Having tried a bunch of different methods in the past, my answer, at least as far as "unspammable" goes, would be "You can't."
Even with your image technique, or no matter what else you do, as soon as somebody does e-mail you they'll have your address in their address book. And then they'll get infected by a virus that steals their address book and sends it to a spammer.
Frankly, if it's your own address, I wouldn't even bother. Just set up a separate e-mail account for your web-related e-mails and use a good adaptive spam filter on it. Remember to occasionally skim your spam folder for false positives.
If you're dealing with addresses belonging to other people (e.g. your users), it does seem prudent to exercise a little extra care. In fact, the first question I'd ask myself is whether you even need to reveal your users' e-mail addresses in the first place. You can always implement an "e-mail another user" feature on your site without actually revealing the recipient address to the sender. At the very least, I'd say that making their e-mail address public should always be optional (and opt-in, not opt-out) for the user.

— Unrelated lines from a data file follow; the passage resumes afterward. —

(* ===== verification/RbacTheorems.v ===== *)
(** * Access control: theorems

    The endpoints refine the abstract machine, questions are answered by it,
    the tables stay well formed, nobody changes anything without the
    permission the route demands, and seeding is complete and idempotent. *)

From S2P Require Import Prelude GoStrings Sql CPHttp AuthService ApiHttp.
From S2P Require Import RbacRepo RbacService RbacHttp RbacFacts CoreRbac.

(** ** Answers *)

Section Answers.
Context `{DbCollation} `{AuthCrypto}.

(** A handler moves the tables as [eff] moves the machine when it answers
    with success, and leaves them alone when it blames the request. *)
Definition follows (eff : rbacdb -> core_rbac -> core_rbac) (h : rbac_handler) : Prop :=
  forall db db' resp, rbac_wf db -> h db = (db', resp) ->
    (resp_status resp < 400 -> core_eq (abs db') (eff db (abs db))) /\
    (400 <= resp_status resp < 500 -> db' = db) /\
    (core_eq (abs db') (abs db) \/ core_eq (abs db') (eff db (abs db))).

Lemma follows_refuse eff status message : 400 <= status -> follows eff (refuse status message).
Proof. intros Hs db db' resp _ [= <- <-]. simpl. split_and!; [lia | done | by left]. Qed.

Lemma follows_answer {A} eff (call : rbac_op A) ok err :
  does eff call -> (forall a, resp_status (ok a) < 400) -> (forall e, 400 <= resp_status (err e)) ->
  (forall e, (forall s, errors_Is e s = false) -> 500 <= resp_status (err e)) ->
  follows eff (answer call ok err).
Proof.
  intros Hcall Hok Herr Hother db db' resp Hdb. unfold answer.
  destruct (call db) as [d [a | e]] eqn:E; pose proof (Hcall db d _ Hdb E) as Hd; intros [= <- <-].
  - specialize (Hok a). split_and!; [done | lia | by right].
  - specialize (Herr e). destruct Hd as [-> | [Heff Hn%Hother]].
    + split_and!; [lia | done | by left].
    + split_and!; [lia | lia | by right].
Qed.

Lemma follows_id eff what id k :
  (forall i, id = Some i -> follows eff (k i)) -> follows eff (with_id what id k).
Proof. intros Hk. destruct id as [i |]; [by apply Hk | by apply follows_refuse]. Qed.

Lemma follows_body {A} eff (body : option A) k :
  (forall b, body = Some b -> follows eff (k b)) -> follows eff (with_body body k).
Proof. intros Hk. destruct body as [b |]; [by apply Hk | by apply follows_refuse]. Qed.

Lemma follows_text eff what text k : follows eff k -> follows eff (with_text what text k).
Proof. intros Hk. unfold with_text. case_match; [by apply follows_refuse | done]. Qed.

Ltac answering :=
  apply follows_answer;
    [ | done
    | intros e; repeat (apply error_case_status; [done |]); done
    | intros e He; unfold not_found_or, conflict_or; rewrite ?error_case_other by apply He; done ].

(** ** The service's operations *)

Lemma does_CreateRole env name d : does nothing (CreateRole env name d).
Proof. apply does_then_ret, does_map_err, does_CreateRole_row. Qed.

Lemma does_UpdateRole env id name d : does nothing (UpdateRole env id name d).
Proof.
  apply does_after_read; [apply readonly_GetRoleByID |]. intros r.
  apply does_then_ret, does_map_err, does_UpdateRole_row.
Qed.

Lemma does_CreatePermission env key d : does nothing (CreatePermission env key d).
Proof. apply does_then_ret, does_map_err, does_CreatePermission_row. Qed.

Lemma does_UpdatePermission env id key d :
  does (fun db => effect (key_of db) (ReqUpdatePermission (Some id) (Some (key, d))))
    (UpdatePermission env id key d).
Proof.
  set (eff := fun db => effect (key_of db) (ReqUpdatePermission (Some id) (Some (key, d)))).
  assert (forall p, perm_ID p = id -> does eff
    (_ ← map_err (rbac_wrap "update permission") (UpdatePermission_row (shift_faults 1 (rv_io env))
           (mkPermission (perm_ID p) key d (perm_CreatedAt p) (rv_clock env)));
     mret (mkPermission (perm_ID p) key d (perm_CreatedAt p) (rv_clock env)))) as Hwrite.
  { intros p Hid. apply does_then_ret, does_map_err. unfold eff. rewrite <- Hid.
    apply (does_UpdatePermission_row _ (mkPermission (perm_ID p) key d (perm_CreatedAt p) (rv_clock env)) d). }
  intros db db' r Hdb. unfold UpdatePermission, GetPermissionByID, statement. unfold mbind at 1, M_bind at 1.
  destruct (rv_io env 0%nat); [intros [= <- <-]; by left |].
  destruct (rb_permissions db !! id) as [p |] eqn:Hp; [| intros [= <- <-]; by left].
  pose proof (keyed_key _ _ _ (wf_permissions _ Hdb) _ _ Hp) as Hid. by apply (Hwrite p Hid).
Qed.

Lemma handle_follows env c req :
  follows (fun db => effect (key_of db) req) (handle_rbac env c req).
Proof.
  destruct req; simpl;
    unfold CreateRole_handler, GetRole_handler, ListRoles_handler, UpdateRole_handler,
      DeleteRole_handler, GetRolePermissions_handler, AssignPermissionToRole_handler,
      RemovePermissionFromRole_handler, CreatePermission_handler, GetPermission_handler,
      ListPermissions_handler, UpdatePermission_handler, DeletePermission_handler,
      AssignRoleToUser_handler, RemoveRoleFromUser_handler, GetUserRoles_handler,
      GetUserPermissions_handler, GetMyRoles_handler, GetMyPermissions_handler;
    repeat first
      [ apply follows_id; intros ? ->
      | apply follows_body; intros [] ->
      | apply follows_body; intros ? ->
      | apply follows_text
      | destruct (c_UserID c); [| by apply follows_refuse]
      | answering ];
    first
      [ apply does_readonly; eauto with capstone; done
      | apply does_CreateRole | apply does_UpdateRole | apply does_CreatePermission
      | apply does_UpdatePermission | apply does_DeleteRole | apply does_DeletePermission
      | apply does_AssignRoleToUser | apply does_RemoveRoleFromUser
      | apply does_AssignPermissionToRole | apply does_RemovePermissionFromRole ].
Qed.

(** ** Well-formed tables *)

Lemma service_keeps env :
  (forall name d, keeps rbac_wf (CreateRole env name d)) /\
  (forall id name d, keeps rbac_wf (UpdateRole env id name d)) /\
  (forall key d, keeps rbac_wf (CreatePermission env key d)) /\
  (forall id key d, keeps rbac_wf (UpdatePermission env id key d)).
Proof.
  split_and!; intros; unfold CreateRole, UpdateRole, CreatePermission, UpdatePermission;
    repeat (apply keeps_bind; [eauto with capstone | intros]); eauto with capstone.
Qed.

Lemma handle_keeps env c req db : rbac_wf db -> rbac_wf (handle_rbac env c req db).1.
Proof.
  destruct (service_keeps env) as (K1 & K2 & K3 & K4). intros Hdb.
  destruct req; simpl;
    unfold CreateRole_handler, GetRole_handler, ListRoles_handler, UpdateRole_handler,
      DeleteRole_handler, GetRolePermissions_handler, AssignPermissionToRole_handler,
      RemovePermissionFromRole_handler, CreatePermission_handler, GetPermission_handler,
      ListPermissions_handler, UpdatePermission_handler, DeletePermission_handler,
      AssignRoleToUser_handler, RemoveRoleFromUser_handler, GetUserRoles_handler,
      GetUserPermissions_handler, GetMyRoles_handler, GetMyPermissions_handler, with_id, with_parsed, with_body,
      with_text; repeat case_match; try done; (apply keeps_answer; [| done]);
    unfold GetRole, GetPermission, AssignRoleToUser; eauto with capstone.
Qed.

Lemma hasPermission_spec ps key : hasPermission ps key = true <-> key ∈ ps.
Proof.
  induction ps as [| p ps IH]; simpl; [by rewrite elem_of_nil; split |].
  rewrite elem_of_cons. case_bool_decide; naive_solver.
Qed.

(** Requests that only look. *)
Definition looks (req : rbac_request) : bool :=
  match req with
  | ReqListRoles | ReqGetRole _ | ReqGetRolePermissions _ | ReqListPermissions | ReqGetPermission _
  | ReqGetUserRoles _ | ReqGetUserPermissions _ | ReqGetMyRoles | ReqGetMyPermissions => true
  | _ => false
  end.

Lemma changing_route req :
  looks req = false -> exists key, required_permission req = Some key /\
    key ∈ [RBACRolesManage; RBACPermissionsManage; RBACUsersManage].
Proof. destruct req; simpl; intros Hl; try done; eexists; (split; [done | set_solver]). Qed.

Lemma readonly_handle env c req db : looks req = true -> (handle_rbac env c req db).1 = db.
Proof.
  destruct req; simpl; intros Hl; try done;
    unfold GetRole_handler, ListRoles_handler, GetRolePermissions_handler, GetPermission_handler,
      ListPermissions_handler, GetUserRoles_handler, GetUserPermissions_handler, GetMyRoles_handler,
      GetMyPermissions_handler, with_id, with_parsed; repeat case_match; try done;
    apply readonly_answer; unfold GetRole, GetPermission; eauto with capstone.
Qed.

(** C31. Every endpoint of the access control does to the tables what the
    abstract machine prescribes: a successful answer has exactly the
    request's effect on who holds which role and which role gives which
    permission (deleting a role or a permission takes every trace of it, an
    update of a permission's key renames it wherever it is given), an answer
    that blames the request changed nothing at all, and any other has had the
    effect or none.  The tables stay well formed: rows under their keys, names
    and keys unique, and every assignment between rows that exist. *)
Theorem requests_refine_core_rbac jm now authHeader env req db db' resp :
  rbac_wf db -> serve_rbac jm now authHeader env req db = (db', resp) ->
  rbac_wf db' /\
  (resp_status resp < 400 -> core_eq (abs db') (effect (key_of db) req (abs db))) /\
  (400 <= resp_status resp < 500 -> db' = db) /\
  (core_eq (abs db') (abs db) \/ core_eq (abs db') (effect (key_of db) req (abs db))).
Proof.
  intros Hdb Hs. split.
  - replace db' with (serve_rbac jm now authHeader env req db).1 by by rewrite Hs.
    unfold serve_rbac. repeat case_match; try done; by apply handle_keeps.
  - revert Hs. unfold serve_rbac.
    assert (forall st m, 400 <= st -> refuse st m db = (db', resp) ->
      (resp_status resp < 400 -> core_eq (abs db') (effect (key_of db) req (abs db))) /\
      (400 <= resp_status resp < 500 -> db' = db) /\
      (core_eq (abs db') (abs db) \/ core_eq (abs db') (effect (key_of db) req (abs db)))) as Hrefuse.
    { intros st m Hst. by apply (follows_refuse (fun db => effect (key_of db) req) st m Hst). }
    destruct (AuthMiddleware jm now authHeader) as [ctx | text]; [| by apply Hrefuse].
    pose proof (handle_follows env (caller_of (Some ctx)) req db db' resp Hdb) as Hh.
    destruct (required_permission req) as [key |]; [| done].
    destruct (RequirePermission key (caller_of (Some ctx))) as [st |] eqn:Hr; [| done].
    unfold RequirePermission, require in Hr. apply Hrefuse. simpl in Hr.
    by destruct (negb _); simplify_eq.
Qed.

(** Nobody changes roles, permissions or assignments without the
    permission their route demands.  A request that changed anything bore a
    valid access token whose claims contain that permission; without a valid
    token the answer is 401, without the permission 403. *)
Theorem changes_need_the_permission jm now authHeader env req db :
  (forall db' resp, serve_rbac jm now authHeader env req db = (db', resp) -> db' <> db ->
     exists ctx key, AuthMiddleware jm now authHeader = Ok ctx /\
       required_permission req = Some key /\ key ∈ ac_Permissions ctx /\
       key ∈ [RBACRolesManage; RBACPermissionsManage; RBACUsersManage]) /\
  (forall text, AuthMiddleware jm now authHeader = Err text ->
     serve_rbac jm now authHeader env req db
       = (db, RespondSimpleError StatusUnauthorized text)) /\
  (forall ctx key, AuthMiddleware jm now authHeader = Ok ctx -> required_permission req = Some key ->
     key ∉ ac_Permissions ctx ->
     serve_rbac jm now authHeader env req db
       = (db, RespondSimpleError StatusForbidden "forbidden: insufficient permissions")).
Proof.
  split_and!.
  - intros db' resp. unfold serve_rbac. destruct (AuthMiddleware jm now authHeader) as [ctx |];
      [| intros [= <- <-] Hne; by destruct Hne].
    intros Hs Hne. exists ctx.
    assert (forall key, RequirePermission key (caller_of (Some ctx)) = None -> key ∈ ac_Permissions ctx) as Hp.
    { intros key Hr. apply hasPermission_spec. unfold RequirePermission, require in Hr. simpl in Hr.
      by destruct (hasPermission _ key). }
    destruct (looks req) eqn:Hl.
    + pose proof (readonly_handle env (caller_of (Some ctx)) req db Hl) as Hro.
      destruct Hne. destruct (required_permission req) as [key |];
        [destruct (RequirePermission key _); [by injection Hs as <- _ |] |];
        rewrite Hs in Hro; apply Hro.
    + destruct (changing_route req Hl) as (key & Hreq & Hkey). exists key. rewrite Hreq in Hs.
      split_and!; [done | done | | done]. apply Hp.
      destruct (RequirePermission key _); [by injection Hs as <- _; destruct Hne | done].
  - intros text Ht. unfold serve_rbac. by rewrite Ht.
  - intros ctx key Hctx Hreq Hno. unfold serve_rbac. rewrite Hctx, Hreq.
    unfold RequirePermission, require. simpl.
    destruct (hasPermission (ac_Permissions ctx) key) eqn:Hh; [by apply hasPermission_spec in Hh | done].
Qed.
End Answers.
Lemma results_are_settled_once_witness :
  exists db' sub sub2,
    GetSubmission None (env_with no_faults "Accepted") 100%N owner false view_db = (db', Ok sub) /\
    sub_Status sub = StatusAccepted /\ IsTerminal (sub_Status sub) = true /\
    sub_Result sub = Some (shown_result (env_with no_faults "Accepted") view_db example_row
                             (job_result "Accepted") zero_time) /\
    GetSubmission None (env_with no_faults "") 100%N owner false db' = (db', Ok sub2) /\
    sub_Status sub2 = sub_Status sub /\
    sub_Result sub2 = Some (shown_result (env_with no_faults "Accepted") view_db example_row
                              (job_result "Accepted") (5 * time_Second)) /\
    forall env3 caller3 admin3, (GetSubmission None env3 100%N caller3 admin3 db').1 = db'.
Proof.
  apply (results_are_settled_once None (env_with no_faults "Accepted") (env_with no_faults "")
    view_db 100%N owner false example_row (mkLanguageRow "python" true) (job_result "Accepted")
    "entries").
  - exact example_settles.
  - left. reflexivity.
  - reflexivity.
  - reflexivity.
  - reflexivity.
Defined.
Lemma json_input_opt_ok text s s' spec :
  json_input_opt text s = (s', Ok spec) ->
  forall kept, spec = Some kept -> exists raw, text = Some raw /\ jsonb raw = Some kept.
Proof.
  destruct text as [raw |]; simpl; [| by intros [= <- <-]].
  rewrite bind_ok. intros (s1 & kept & Hin & [= <- <-]) ? [= <-].
  revert Hin. unfold json_input. destruct (jsonb raw) eqn:E; [intros [= <- <-]; eauto | done].
Qed.

Lemma spec_kept fs s s' spec kept :
  json_input_opt (spec_param fs) s = (s', Ok spec) -> spec = Some kept -> encodes_spec kept.
Proof.
  intros Hin Hk. destruct (json_input_opt_ok _ _ _ _ Hin kept Hk) as (raw & Hp & Hkept).
  destruct fs as [fs |]; [| done]. simpl in Hp.
  destruct (json_Marshal_spec fs) eqn:E; [| done]. injection Hp as ->. by exists fs, raw.
Qed.

Lemma json_input_kept text s s' kept :
  not_json text = false -> json_input text s = (s', Ok kept) -> accepted_json kept.
Proof. intros Ht. unfold json_input. case_match eqn:E; [intros [= <- <-]; by exists text | done]. Qed.

Lemma json_change_kept text s s' change old :
  (0 <? len text) && not_json text = false -> json_change text s = (s', Ok change) ->
  accepted_json old -> accepted_json (default old change).
Proof.
  unfold json_change. destruct (0 <? len text); simpl; [| by intros _ [= <- <-]].
  intros Ht. rewrite bind_ok. intros (s1 & kept & Hin & [= <- <-]) _. eauto using json_input_kept.
Qed.

Lemma store_problem_valid db k r :
  catalog_valid db -> problem_valid r -> catalog_valid (set_problems db (<[k := r]> (cd_problems db))).
Proof. intros [] Hr. split; simpl; [by apply map_Forall_insert_2 | done..]. Qed.

Lemma store_case_valid db k tc :
  catalog_valid db -> case_valid tc -> catalog_valid (set_test_cases db (<[k := tc]> (cd_test_cases db))).
Proof. intros [] Hr. split; simpl; [done | by apply map_Forall_insert_2 | done..]. Qed.

Lemma store_tag_valid db k t :
  catalog_valid db -> tag_valid t -> catalog_valid (set_tags db (<[k := t]> (cd_tags db))).
Proof. intros [] Ht. split; simpl; [done | done | by apply map_Forall_insert_2 | done]. Qed.

Lemma store_language_valid db k l :
  catalog_valid db -> language_valid l -> catalog_valid (set_languages db (<[k := l]> (cd_languages db))).
Proof. intros [] Hl. split; simpl; [done.. | by apply map_Forall_insert_2]. Qed.
Lemma dropped_problem_languages io q :
  q <> p -> (ListLanguagesForProblem io q db).2 = (ListLanguagesForProblem io q db').2.
Proof.
  intros Hq. apply result_rel_eq, select_rows_related. f_equal. apply filter_agree.
  intros l _. unfold offered_for. f_equal. by apply dropped_link.
Qed.

(** Every public route but that of the test cases. *)
Lemma public_alike env req :
  TotalOrder id db_collate -> TotalOrder pr_ID (ca_tie env) -> required_permissions req = None ->
  (forall id, req <> ReqListPublicTestCases id) ->
  (handle_catalog env c req db).2 = (handle_catalog env c req db').2.
Proof using Hwf Hr Hhidden Hc.
  intros Hcol Htie Hreq Hnot. destruct req as [q | slug | id | id | id | id | | | | | | | | | | | | | |];
    try done; cbn [handle_catalog].
  - unfold ListProblems_handler, visibility_filter. rewrite Hc. cbn [negb].
    assert (forall d ts se l o, (answer (ListProblems env (mkProblemFilters (Some VisibilityPublished) d ts se)
        (c_UserID c) l o) (fun '(problems, total) => ok_body (ProblemsBody problems total l o))
        (internal "failed to list problems") db).2 =
      (answer (ListProblems env (mkProblemFilters (Some VisibilityPublished) d ts se)
        (c_UserID c) l o) (fun '(problems, total) => ok_body (ProblemsBody problems total l o))
        (internal "failed to list problems") db').2) as Hl by (intros; by apply answer_alike, dropped_listing).
    destruct (is_empty (lq_visibility q)); [apply Hl |].
    destruct (bool_decide (lq_visibility q = VisibilityPublished)); [apply Hl | done].
  - unfold GetProblemBySlug_handler. destruct (is_empty slug); [done |].
    eapply answer_shown; [apply GetProblemBySlug_found.. |].
    destruct (found_by_slug slug) as [? | [? | ?]]; auto.
  - destruct id as [id |]; [| done]. unfold GetProblem_handler, with_problem_id, with_parsed.
    eapply answer_shown; [apply GetProblem_found.. | apply found_by_id].
  - destruct id as [id |]; [| done]. apply visible_alike; [done |].
    intros Hne. by apply answer_alike, dropped_problem_tags.
  - destruct id as [id |]; [| done]. apply visible_alike; [done |].
    intros Hne. by apply answer_alike, dropped_problem_languages.
  - by destruct (Hnot id).
  - by apply answer_alike, result_rel_eq, select_rows_related.
Qed.
End Answers.

(** Whether the bearer of the header may see unpublished problems. *)
Definition sees_unpublished `{AuthCrypto} (jm : JWTManager) (now : Z) (header : string) : bool :=
  match OptionalAuthMiddleware jm now header with
  | Ok ctx => CanViewUnpublishedProblems (caller_of ctx)
  | Err _ => false
  end.
(* ===== verification/ProfileFacts.v ===== *)
(** * Profiles: what the queries find

    The solved problems of a user, as the joins, the DISTINCT ON and the
    groups of the queries find them: each published problem with an accepted
    submission, once, with the latest one. *)

From S2P Require Import Prelude Sql GoStrings CPHttp AuthRepo AuthService AuthFacts ApiHttp SubRepo.
From S2P Require Import CatalogRepo CatalogService CatalogFacts CatalogViews ProfileRepo ProfileHttp.

(** ** Orders *)

Lemma order_pullback {V W K} (key : V -> K) (leb : V -> V -> bool) (f : W -> V) :
  TotalOrder key leb -> TotalOrder (fun w => key (f w)) (fun x y => leb (f x) (f y)).
Proof.
  intros Ho. split.
  - intros x y. apply order_total.
  - intros x y z. apply order_trans.
  - intros x y. apply order_antisym.
Qed.

Lemma most_first_order {V K} (key : V -> K) (col : V -> Z) (tie : V -> V -> bool) :
  TotalOrder key tie -> TotalOrder key (most_first col tie).
Proof.
  intros Ht. apply (order_then (fun a b => b <? a) Z.eqb col key tie); [apply Z.eqb_eq | .. | done];
    intros *; rewrite ?Z.ltb_lt; lia.
Qed.

Lemma by_problem_latest_order {A} (row : A -> sub_row) tie :
  TotalOrder sr_ID tie -> TotalOrder (fun x => sr_ID (row x)) (by_problem_latest row tie).
Proof.
  intros Ht. apply (order_then N.ltb N.eqb (fun x => sr_ProblemID (row x))
    (fun x => sr_ID (row x)) (fun x y => most_first sr_CreatedAt tie (row x) (row y))).
  - apply N.eqb_eq.
  - intros *. rewrite !N.ltb_lt. lia.
  - intros *. apply N.ltb_irrefl.
  - intros *. rewrite !N.ltb_lt. lia.
  - by apply (order_pullback sr_ID _ row), most_first_order.
Qed.
Lemma judge_wf : user_wf judge.
Proof.
  split.
  - destruct CatalogExample.small_wf. by split.
  - split; simpl.
    + intros k s [[<- <-] | [_ [<- <-]%lookup_singleton_Some]]%lookup_insert_Some; done.
    + intros k s Hs. assert (sr_LanguageID s = 40%N) as ->.
      { revert Hs. by intros [[_ <-] | [_ [_ <-]%lookup_singleton_Some]]%lookup_insert_Some. }
      apply (bool_decide_eq_true_1 (is_Some (cd_languages CatalogExample.small !! 40%N))).
      vm_compute. reflexivity.
Qed.

(** ** Statistics *)

Lemma statistics_agree_with_the_profile_witness :
  sp_ID <$> solved_list t 1%N CatalogExample.solved_small = [10%N] /\
  exists stats, GetUserStats no_faults t 1%N judge = (judge, Ok stats) /\
    us_TotalSolved stats = 1 /\ us_SolvedByDifficulty stats !! DifficultyEasy = Some 1 /\
    (fun st => (ts_TagName st, ts_Count st)) <$> or_empty (us_SolvedByTag stats) = [("math", 1)].
Proof.
  split; [vm_compute; reflexivity |].
  destruct (statistics_agree_with_the_profile t 1%N judge (by_id_order sr_ID) judge_wf)
    as (_ & _ & _ & _ & stats & Hrun & Hdiff & _ & _ & _ & Htotal).
  exists stats. split; [exact Hrun |]. split_and!.
  - rewrite Htotal. vm_compute. reflexivity.
  - rewrite Hdiff by apply list_elem_of_here. vm_compute. reflexivity.
  - apply GetUserStats_ok in Hrun as ->. vm_compute. reflexivity.
Defined.

(** Of a user who has solved nothing yet, the lists are [nil], and so [null]
    in the response; the dashboard takes their lengths. *)
Example newcomers_get_no_lists :
  exists stats, GetUserStats no_faults t 2%N judge = (judge, Ok stats) /\
    us_SolvedByTag stats = None /\ us_RecentSubmissions stats = None /\
    ss_MostUsedLanguages (us_SubmissionStats stats) = None.
Proof. eexists. split; [apply GetUserStats_run |]. split_and!; vm_compute; reflexivity. Qed.
Lemma opens_connect io url exchange : opens 0 1 io (connect io url exchange).
Proof.
  intros log. unfold connect. mrun. rewrite or_release_spec.
  destruct (io (length log)) eqn:E1; simpl.
  - rewrite app_nil_r, held_snoc, E1. simpl. destruct (held io log); simpl. f_equal; lia.
  - rewrite or_release_spec. destruct (io (length (log ++ [Dial url]))) eqn:E2.
    + rewrite !held_snoc, E1, E2. simpl. destruct (held io log); simpl. f_equal; lia.
    + pose proof (opens_neutral io "rabbitmq declare exchange: " (declare_exchange exchange)) as Hn.
      specialize (Hn ltac:(done) ((log ++ [Dial url]) ++ [OpenChannel])).
      destruct (or_release _ _ _ _ _) as [log' [[] | e]]; rewrite Hn, !held_snoc, E1, E2; simpl;
        f_equal; lia.
Qed.

Lemma opens_NewPublisher io url exchange : opens 0 1 io (NewPublisher io url exchange).
Proof.
  unfold NewPublisher. case_bool_decide; [apply opens_fail |].
  apply (opens_bind 0 1 0); [apply opens_connect | intros ?; apply opens_ret].
Qed.

Lemma opens_NewConsumer io cfg : opens 0 1 io (NewConsumer io cfg).
Proof.
  unfold NewConsumer. case_match; [apply opens_fail |].
  apply (opens_bind 0 1 0); [apply opens_connect | intros []].
  repeat (apply (opens_bind 1 0 0); [by apply opens_neutral | intros []]). apply opens_ret.
Qed.
(* ===== verification/Judge.v ===== *)
(** * The judge: the API, the broker and the control plane together

    The components of the submission's way, composed: [SubService] creates
    submissions and publishes their jobs, [JobIntake] takes the messages in,
    the statements of [CPSystem] move the jobs, and [SubService] reads the
    outcome back through the handlers of [CPHttp].  The API serves its
    requests one after the other; the control plane moves at any time, also
    between the two questions that one reading of a submission asks it.  The
    broker delivers only what was published. *)

From S2P Require Import Prelude Sql GoStrings CPDomain JobRepo WorkerRepo JobRepoFacts.
From S2P Require Import CPService CPHttp CPSystem CPTheorems CPServiceTheorems CPPollTheorems.
From S2P Require Import Driver AiDomain SubRepo SubService SubTheorems SubViewTheorems.
From S2P Require Import Amqp AmqpTheorems JobIntake.

Record judge := mkJudge { jd_api : api; jd_cp : cpdb }.

(** What moves the control plane: a message, or any statement of another
    request or sweep. *)
Inductive cp_event :=
  | Delivered (env : intake_env) (d : Delivery)
  | Moved (op : cp_op).

Inductive judge_event :=
  | Submitted (env : create_env) (userID problemID : uuid) (req : CreateSubmissionRequest)
      (kind : SubmissionKind)
  | Controlled (e : cp_event)
  | Viewed (env : view_env) (id callerUserID : uuid) (callerIsAdmin : bool) (between : list cp_event).

Section Judge.
Context `{TestCaseJSON} `{GoUnicode} `{EntryJSON} (ai : option AIValidator).
Context (marshal : CreateJobRequest -> result string string).
Context (decode : string -> result string CreateJobRequest).

Inductive cp_move (queue : list CreateJobRequest) : cpdb -> cp_event -> cpdb -> Prop :=
  | move_delivered env d req cp :
      req ∈ queue -> marshal req = Ok (dl_Body d) ->
      cp_move queue cp (Delivered env d) (handle_message decode env (dl_Body d) cp).1
  | move_op op cp : ~ creates op -> cp_move queue cp (Moved op) (exec_op op cp).

(** A question that got no proper answer. *)
Definition refused (rep : reply) : Prop :=
  match rep with NoReply _ => True | Reply r => 400 <= status r end.

(** The replies to the two questions of [GetSubmission], the second of which
    asks for the job that the first one has found. *)
Definition job_reply (cp : cpdb) (id : uuid) (rep : reply) : Prop :=
  refused rep \/ exists io tie, rep = Reply (GetJobBySubmission_handler io tie (Some id) cp).2.

Definition result_reply (cp : cpdb) (env : view_env) (rep : reply) : Prop :=
  refused rep \/ exists io collate job,
    CPClient_GetJobBySubmission (ve_bad_request env) (ve_job env) = Ok job /\
    rep = Reply (GetJobResult_handler io collate (Some (j_ID job)) cp).2.

Inductive judge_step : judge -> judge_event -> judge -> Prop :=
  | step_submitted env u p req kind j :
      judge_step j (Submitted env u p req kind)
        (mkJudge (create ai env u p req kind (jd_api j)).1 (jd_cp j))
  | step_controlled e j cp :
      cp_move (ap_queue (jd_api j)) (jd_cp j) e cp ->
      judge_step j (Controlled e) (mkJudge (jd_api j) cp)
  | step_viewed env id caller admin between j cp :
      run (cp_move (ap_queue (jd_api j))) (jd_cp j) between cp ->
      job_reply (jd_cp j) id (ve_job env) -> result_reply cp env (ve_job_result env) ->
      judge_step j (Viewed env id caller admin between)
        (mkJudge (mkApi (GetSubmission ai env id caller admin (ap_db (jd_api j))).1
                    (ap_queue (jd_api j))) cp).

(** The start: any catalogue, no submission's result, nothing published, and
    an empty control plane. *)
Record initial (j : judge) : Prop := {
  in_queue : ap_queue (jd_api j) = [];
  in_results : sd_results (ap_db (jd_api j)) = ∅;
  in_keys : forall k row, sd_submissions (ap_db (jd_api j)) !! k = Some row -> sr_ID row = k;
  in_cp : jd_cp j = empty_db
}.

(** The documented behaviour of [encoding/json] on the message: the strings
    of the request arrive as a JSON text carries them. *)
Definition message_round_trips : Prop :=
  forall req body, marshal req = Ok body -> decode body = Ok (via_json req).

I would also suggest that you probably shouldn't show a user's e-mail address to anyone who isn't also a registered user of your site. This may not stop all address harvesters, but it should stop the majority of them. Preferably, you should also use a good CAPTCHA as part of your account registration process, and you may also want to wait until a new user has participated enough on your site to confirm that they're not a bot before granting them access to abusable features such as other users' addresses.